Dilruba Ahmed is an American writer, educator, and poet of Bangladeshi descent. Her work was selected by Major Jackson for The Best American Poetry 2019.

==Early life==
Dilruba Ahmed was born in the United States and grew up in western Pennsylvania and rural Ohio. Her parents are from Bangladesh and immigrated to the United States. Her interest in poetry comes from her mother who used to write and recite poetry in Bangladesh. From her mother she learned the works of Rabindranath Tagore and Jibanananda Das. She completed her BPhil and MAT from the University of Pittsburgh. She graduated with MFA from the Warren Wilson College. She has taught at the Low-Residency MFA program of the Chatham University and at Bryn Mawr College.

==Career==
Dilruba Ahmed's first poetry collection Dhaka Dust (Graywolf Press, 2011) won the Bakeless Prize awarded by the Bread Loaf Writers' Conference. In her poem she writes about the Bangladeshi American experience in the United States and also in Dhaka, Bangladesh. The book was selected by contest judge Arthur Sze. Her poetry has been anthologized in The Human Experience (Bedford/St.
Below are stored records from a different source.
(* ===== verification/_CoqProject ===== *)
-Q . S2P
Prelude.v
Varint.v
Zrle.v
Geometry.v
Container.v
Cursor.v
Queue.v
TileCopy.v
Encoder.v
Decoder.v
CodecSync.v
FrameChannel.v
Record.v
Handshake.v
Keys.v
Session.v
SessionProps.v
CodecProps.v
Clipboard.v
ClipboardProps.v
Audio.v
ClipboardPath.v
ClipboardFiles.v
ClipboardFilesProps.v
AgentProto.v
AgentFrame.v
AgentHost.v
AgentGuest.v
CoreVm.v
CoreGpu.v
CoreDisplay.v
AgentServe.v
AgentOpenProps.v
AgentServeProps.v
AgentTalk.v
VmStatus.v
AgentThread.v
AgentThreadProps.v
StatusProps.v
Stateful.v
Qcow2Header.v
Qcow2Image.v
Qcow2Session.v
ImportPlan.v
ImportCopy.v
ImportDrive.v
ImportProps.v
Threads.v
ThreadsProps.v
Registries.v
CoreRequest.v
Layout.v
HostFiles.v
Json.v
HcsConfig.v
HcsConfigProps.v
Metadata.v
Creation.v
CreationLaws.v
MetadataProps.v
CreationProps.v
DeletionProps.v
Start.v
StartProps.v
StartNetwork.v
GuestReady.v
CycleProps.v
Subnet.v
Dhcp.v
PayloadFiles.v
PayloadKind.v
PayloadPublish.v
PayloadArchive.v
PayloadCache.v
PayloadStaging.v
PayloadCatalog.v
DisplayPayload.v
GpuPayload.v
Martin's), Halal If You Hear Me (Haymarket Books), and An Anthology of Contemporary South Asian American Poetry (University of Arkansas). Her poem, "The 18th Century Weavers of Muslin Whose Thumbs Were Chopped" deals with colonial repression by the British Raj in the Bengal.

Ahmed's second book, Bring Now the Angels, was selected by Ed Ochester for the Pitt Poetry Series and was published by University of Pittsburgh Press in April 2020.